Relevar Home Care v. Meemic Insurance Company
Relevar Home Care v. Meemic Insurance Company
Opinion
If this opinion indicates that it is “FOR PUBLICATION,” it is subject to revision until final publication in the Michigan Appeals Reports.
STATE OF MICHIGAN COURT OF APPEALS
RELEVAR HOME CARE, UNPUBLISHED September 16, 2025 Plaintiff-Appellee, 1:40 PM v No. 368880 Macomb Circuit Court MEEMIC INSURANCE COMPANY, LC No. 2022-002385-NF Defendant-Appellant.
RELEVAR HOME CARE, Plaintiff-Appellant, v No. 370897 Macomb Circuit Court MEEMIC INSURANCE COMPANY, LC No. 2022-002385-NF Defendant-Appellee.
Before: GADOLA, C.J., and MARIANI and TREBILCOCK, JJ.
PER CURIAM.
These consolidated appeals arise from injuries sustained in a motor vehicle accident and resulting claims for personal protection insurance (PIP) benefits under the no-fault act, MCL 500.3101 et seq. A jury concluded defendant insurance company wrongfully reduced its payment to plaintiff, a home healthcare service company, by almost half the fees charged for the services rendered to defendant’s insured driver and thus awarded plaintiff the unpaid claims and interest.
Defendant mainly raises evidentiary challenges arising from the trial, and plaintiff separately appeals the trial court’s denial of its motion for attorney fees under MCL 500.3148(1). For the reasons set forth in this opinion, we affirm in all respects.
-1- I. BACKGROUND Defendant’s insured, Stephen Luczak, suffered a stroke while driving, crashed his vehicle into a house, and sustained serious injuries. Plaintiff is a home healthcare service company that provided attendant care and nursing services to Luczak. After defendant only paid plaintiff about percent of the actual amounts billed, plaintiff commenced this lawsuit alleging breach of contract for failing to pay for reasonably necessary medical services provided to Luczak in his home under defendant’s no-fault policy with Luczak. Plaintiff sought its unpaid claims, interest, and attorney fees.
Following a two-day jury trial, the jury returned a verdict in favor of plaintiff. The jury determined that the expenses that plaintiff charged were allowable expenses under the no-fault act, and it awarded plaintiff the full amount of its outstanding claims, $113,683.05, plus interest in the amount of $15,915.62. Plaintiff then moved for attorney fees under MCL 500.3148(1), which the trial court denied after concluding that defendant had undertaken the “statutorily required review of . . . [plaintiff’s] charges to determine their reasonableness and it paid what it ultimately believed to be a reasonable amount.” Plaintiff unsuccessfully moved for reconsideration of the trial court’s order denying its motion for attorney fees. These consolidated appeals followed. Relevar Home Care v Meemic Ins Co, unpublished order of the Court of Appeals, entered January 29, 2025 (Docket Nos. 368880 and 370897).

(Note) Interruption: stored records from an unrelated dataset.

(** * MBTopEditors: the core of [checkmbeditors.py]

    A shallow embedding of the escaped-text decoder, the editor loader, the
    applied-edit aggregator, the ranker and the CSV writer, together with the
    properties the specification states about them.

    Conventions.
    - A Python [str] is a list of Unicode code points ([N]).
    - A Python [int] is a [Z].
    - Python code that can raise runs in the small error monad [py].
    - [editors] (a plain dict that is only looked up) is a [gmap Z str];
      [counts] (a dict whose iteration order is observed by the ranker) is an
      insertion-ordered association list. *)

From Stdlib Require Import ZArith NArith Lia Sorting.Sorted Sorting.Permutation.
From Stdlib Require Import DecimalString.
From stdpp Require Import base option list strings gmap.

Local Open Scope N_scope.

(** ** Characters and strings *)

Abbreviation char := N (only parsing).
Abbreviation str := (list N) (only parsing).

(** Reading a literal: the code points of an ASCII string. *)
Definition lit (s : string) : str :=
  map Ascii.N_of_ascii (String.list_ascii_of_string s).

Definition bs : char := 92.        (* backslash *)
Definition tab : char := 9.
Definition nl : char := 10.
Definition cr : char := 13.
Definition dquote : char := 34.
Definition comma : char := 44.

(** ** Exceptions *)

Inductive exn := IndexError | ValueError.

(** [Timeout] is not a Python outcome: it is what a fuelled loop of the model
    answers when its fuel is spent.  Every loop below is proved never to
    answer it. *)
Inductive py (A : Type) :=
  | Ok (a : A)
  | Raise (e : exn)
  | Timeout.
Arguments Ok {A} a.
Arguments Raise {A} e.
Arguments Timeout {A}.

#[global] Instance py_ret : MRet py := fun _ a => Ok a.
#[global] Instance py_bind : MBind py := fun _ _ f c =>
  match c with
  | Ok a => f a
  | Raise e => Raise e
  | Timeout => Timeout
  end.

(** [try: c  except Exception: h] *)
Definition try_except {A} (c : py A) (h : py A) : py A :=
  match c with
  | Raise _ => h
  | _ => c
  end.

(** [l[i]] for a non-negative index, on a string or a list. *)
Definition getitem {A} (l : list A) (i : nat) : py A :=
  match l !! i with
  | Some c => Ok c
  | None => Raise IndexError
  end.

(** [for x in l: st = f(st, x)], the loop over the lines of a file. *)
Fixpoint for_each {S A} (f : S -> A -> py S) (st : S) (l : list A) : py S :=
  match l with
  | [] => Ok st
  | x :: r => st' ← f st x; for_each f st' r
  end.

(** [chr(n)] *)
Definition chr (n : Z) : py char :=
  if ((0 <=? n) && (n <=? 1114111))%Z then Ok (Z.to_N n) else Raise ValueError.

(** ** What the program takes from the Python runtime

    Python's character database beyond ASCII and its integer parser are not
    part of the program.  [uni_decimal c] is the value of a non-ASCII decimal
    digit; [uni_digit c] tells the non-ASCII characters that [str.isdigit]
    accepts although they have no decimal value (superscripts and the like);
    [parse_int s] is [int(s)], with [None] for [ValueError]. *)
Class Python := {
  uni_decimal : char -> option N;
  uni_digit : char -> bool;
  parse_int : str -> option Z
}.

Definition decimal_value `{Python} (c : char) : option N :=
  if c <? 128 then
    if (48 <=? c) && (c <=? 57) then Some (c - 48) else None
  else uni_decimal c.

(** [c.isdigit()] *)
Definition isdigit `{Python} (c : char) : bool :=
  match decimal_value c with
  | Some _ => true
  | None => (128 <=? c) && uni_digit c
  end.

(** [int(s)] *)
Definition int_ `{Python} (s : str) : py Z :=
  match parse_int s with
  | Some z => Ok z
  | None => Raise ValueError
  end.

(** [int(s, base)] on a string made of [isdigit] characters only, which is
    the only way the decoder calls it: no sign, blank, underscore or prefix
    can occur. *)
Fixpoint int_acc `{Python} (base acc : Z) (s : str) : py Z :=
  match s with
  | [] => Ok acc
  | c :: r =>
      match decimal_value c with
      | Some v =>
          if (Z.of_N v <? base)%Z then int_acc base (acc * base + Z.of_N v) r
          else Raise ValueError
      | None => Raise ValueError
      end
  end.

Definition int_base `{Python} (s : str) (base : Z) : py Z :=
  match s with
  | [] => Raise ValueError
  | _ => int_acc base 0 s
  end.

(** ** The decoder, [unescape_pg] *)

Inductive flow :=
  | Continue (i : nat) (out : list str)
  | Break (out : list str).

(** The inner [for _ in range(2)] loop that extends [octs]. *)
Fixpoint take_digits `{Python} (n : nat) (s : str) (L i : nat) (octs : str)
  : py (nat * str) :=
  match n with
  | O => Ok (i, octs)
  | S n' =>
      if (i <? L)%nat then
        c ← getitem s i;
        if isdigit c then
          c' ← getitem s i;
          take_digits n' s L (i + 1)%nat (octs ++ [c'])
        else Ok (i, octs)
      else Ok (i, octs)
  end.

(** One iteration of [while i < L], entered with [i < L]. *)
Definition body `{Python} (s : str) (L i : nat) (out : list str) : py flow :=
  ch ← getitem s i;
  if negb (ch =? bs) then Ok (Continue (i + 1)%nat (out ++ [[ch]]))
  else
    let i := (i + 1)%nat in
    if (L <=? i)%nat then Ok (Break (out ++ [[bs]]))
    else
      nxt ← getitem s i;
      let i := (i + 1)%nat in
      if nxt =? 110 then Ok (Continue i (out ++ [[nl]]))
      else if nxt =? 114 then Ok (Continue i (out ++ [[cr]]))
      else if nxt =? 116 then Ok (Continue i (out ++ [[tab]]))
      else if nxt =? bs then Ok (Continue i (out ++ [[bs]]))
      else if isdigit nxt then
        '(i, octs) ← take_digits 2 s L i [nxt];
        piece ← try_except
                  (n ← int_base octs 8; c ← chr n; Ok [c])
                  (Ok (bs :: octs));
        Ok (Continue i (out ++ [piece]))
      else Ok (Continue i (out ++ [[nxt]])).

(** [while i < L: ...]; every iteration moves [i] forward, so [L] units of
    fuel are enough (lemma [while_decodes]). *)
Fixpoint while `{Python} (fuel : nat) (s : str) (L i : nat) (out : list str)
  : py (list str) :=
  if (i <? L)%nat then
    match fuel with
    | O => Timeout
    | S fuel' =>
        f ← body s L i out;
        match f with
        | Continue i' out' => while fuel' s L i' out'
        | Break out' => Ok out'
        end
    end
  else Ok out.

(** [unescape_pg(val)]; the inner [None] is Python's [None]. *)
Definition unescape_pg `{Python} (val : str) : py (option str) :=
  if decide (val = [bs; 78]) then Ok None
  else if negb (bool_decide (bs ∈ val)) then Ok (Some val)
  else
    let s := val in
    let L := length s in
    out ← while L s L 0%nat [];
    Ok (Some (concat out)).

(** *** The decoding rules as the specification words them *)

(** The run of at most [n] digits at the head of [l]. *)
Fixpoint digit_run `{Python} (n : nat) (l : str) : str :=
  match n, l with
  | S n', c :: r => if isdigit c then c :: digit_run n' r else []
  | _, _ => []
  end.

Definition octal_digit `{Python} (c : char) : option N :=
  match decimal_value c with
  | Some v => if v <? 8 then Some v else None
  | None => None
  end.

(** The number a digit run denotes in base 8, when every digit is octal;
    [octal_from] reads on from what the digits so far denote. *)
Definition octal_from `{Python} (a : option N) (d : str) : option N :=
  foldl (λ acc c, a ← acc; v ← octal_digit c; Some (a * 8 + v)) a d.

Definition octal_value `{Python} (d : str) : option N :=
  octal_from (Some 0) d.

(** What an escape made of the digit run [d] stands for. *)
Definition octal_escape `{Python} (d : str) : str :=
  match octal_value d with
  | Some v => [v]
  | None => bs :: d
  end.

Inductive decodes `{Python} : str -> str -> Prop :=
  | dec_end : decodes [] []
  | dec_copy c r o :
      c ≠ bs -> decodes r o -> decodes (c :: r) (c :: o)
  | dec_trailing : decodes [bs] [bs]
  | dec_n r o : decodes r o -> decodes (bs :: 110 :: r) (nl :: o)
  | dec_r r o : decodes r o -> decodes (bs :: 114 :: r) (cr :: o)
  | dec_t r o : decodes r o -> decodes (bs :: 116 :: r) (tab :: o)
  | dec_bs r o : decodes r o -> decodes (bs :: bs :: r) (bs :: o)
  | dec_digits d r o :
      d ≠ [] -> digit_run 3 (d ++ r) = d -> decodes r o ->
      decodes (bs :: d ++ r) (octal_escape d ++ o)
  | dec_other c r o :
      c ≠ 110 -> c ≠ 114 -> c ≠ 116 -> c ≠ bs -> isdigit c = false ->
      decodes r o -> decodes (bs :: c :: r) (c :: o).

(** ** Lines and fields *)

(** [line.rstrip("\n")] *)
Fixpoint rstrip_nl (s : str) : str :=
  match s with
  | [] => []
  | c :: r =>
      match rstrip_nl r with
      | [] => if c =? nl then [] else [c]
      | r' => c :: r'
      end
  end.

(** [s.split("\t")] *)
Fixpoint split_tab (s : str) : list str :=
  match s with
  | [] => [[]]
  | c :: r =>
      if c =? tab then [] :: split_tab r
      else
        match split_tab r with
        | f :: fs => (c :: f) :: fs
        | [] => [[c]]
        end
  end.

(** [x or d] for [x] a string or [None]. *)
Definition or_str (x : option str) (d : str) : str :=
  match x with
  | Some (c :: r) => c :: r
  | _ => d
  end.

(** [str(n)], also what an f-string does to an [int]. *)
Definition str_of_int (n : Z) : str :=
  lit (NilZero.string_of_int (Z.to_int n)).

(** ** The editor loader, [load_editors] *)

(** The condition of the [if] that opens the loop body:
    [not line or line[0] in ("-", "C")]. *)
Definition first_char_check (line : str) : py bool :=
  match line with
  | [] => Ok true
  | _ => c ← getitem line 0; Ok ((c =? 45) || (c =? 67))
  end.

(** After the first-character [if]: the rest of the loop body. *)
Definition load_fields `{Python} (eid_to_name : gmap Z str) (line : str)
  : py (gmap Z str) :=
  let parts := split_tab (rstrip_nl line) in
  if (length parts <? 2)%nat then Ok eid_to_name
  else
    r ← try_except (p0 ← getitem parts 0; eid ← int_ p0; Ok (Some eid))
                   (Ok None);
    match r with
    | None => Ok eid_to_name
    | Some eid =>
        p1 ← getitem parts 1;
        u ← unescape_pg p1;
        let name := or_str u [] in
        Ok (<[eid := name]> eid_to_name)
    end.

Definition load_line `{Python} (eid_to_name : gmap Z str) (line : str)
  : py (gmap Z str) :=
  b ← first_char_check line;
  _ ← (if (b : bool) then Ok tt else Ok tt);
  load_fields eid_to_name line.

Definition load_editors `{Python} (lines : list str) : py (gmap Z str) :=
  for_each load_line ∅ lines.

(** The loader with the first-character [if] deleted. *)
Definition load_editors_nocheck `{Python} (lines : list str)
  : py (gmap Z str) :=
  for_each load_fields ∅ lines.

(** What a line of the editor file contributes, in the words of the
    specification: at least two fields, the first one an integer; the name is
    the decoded second field, [None] and the empty string both giving the
    empty string. *)
Definition editor_entry `{Python} (line : str) : option (Z * str) :=
  match split_tab (rstrip_nl line) with
  | p0 :: p1 :: _ =>
      match parse_int p0 with
      | Some eid =>
          Some (eid,
                match unescape_pg p1 with
                | Ok (Some (c :: r)) => c :: r
                | _ => []
                end)
      | None => None
      end
  | _ => None
  end.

II. JURISDICTION As a threshold issue, defendant raises a jurisdictional challenge regarding the timeliness of plaintiff’s claim of appeal. Defendant contends that the trial court’s order denying plaintiff’s motion for reconsideration of its order denying plaintiff’s motion for attorney fees was entered on April 8, 2024, and that plaintiff did not file its claim of appeal within 21 days, which would have been on or before April 29, 2024. In contrast, plaintiff asserts that its claim of appeal was timely filed on May 13, 2024, because the order denying reconsideration was not filed and served electronically on the parties through the court’s electronic filing system until April 22, 2024.
MCR 7.204(A)(1)(d) required that plaintiff file its appeal as of right within 21 days of the trial court’s “entry” of the order denying plaintiff’s motion for reconsideration. Under MCR 7.204(A), “ ‘entry’ means the date a judgment or order is signed or the date that data entry of the judgment or order is accomplished in the issuing tribunal’s register of actions.” However, the register of actions in this case did not indicate “the date that data entry of the judgment or order [was] accomplished” as required by the court rule. We, therefore, construe April 22, 2024—the date on which the trial court’s order denying the motion for reconsideration was marked as filed— as the date that data entry of the judgment or order was accomplished. MCR 7.204(A).
Accordingly, the 21-day period ran from April 22, 2024, and plaintiff’s claim of appeal was timely under MCR 7.204(A)(1)(d). Defendant’s jurisdictional challenge in Docket No. 370897 is, therefore, without merit.
III. PLAINTIFF’S DIRECT CAUSE OF ACTION UNDER MCL 500.3112 In Docket No. 368880, defendant argues that plaintiff did not have standing to pursue a direct cause of action against defendant to recover unpaid charges for attendant care and nursing
-2- services provided to Luczak following the effective date of 2019 PA 21. The gravamen of defendant’s argument is that, under this Court’s decision in Centria Home Rehab, LLC v Allstate Ins Co, ___ Mich App ___, ___; ___ NW3d ___ (2023) (Docket No. 363699); slip op at 2 (Centria I), plaintiff did not have standing to pursue a direct cause of action to recover its unpaid claims for benefits for attendant care and nursing services provided to Luczak from July 1, 2021 to May 7, 2022, because the underlying accident occurred before the effective date of 2019 PA 21.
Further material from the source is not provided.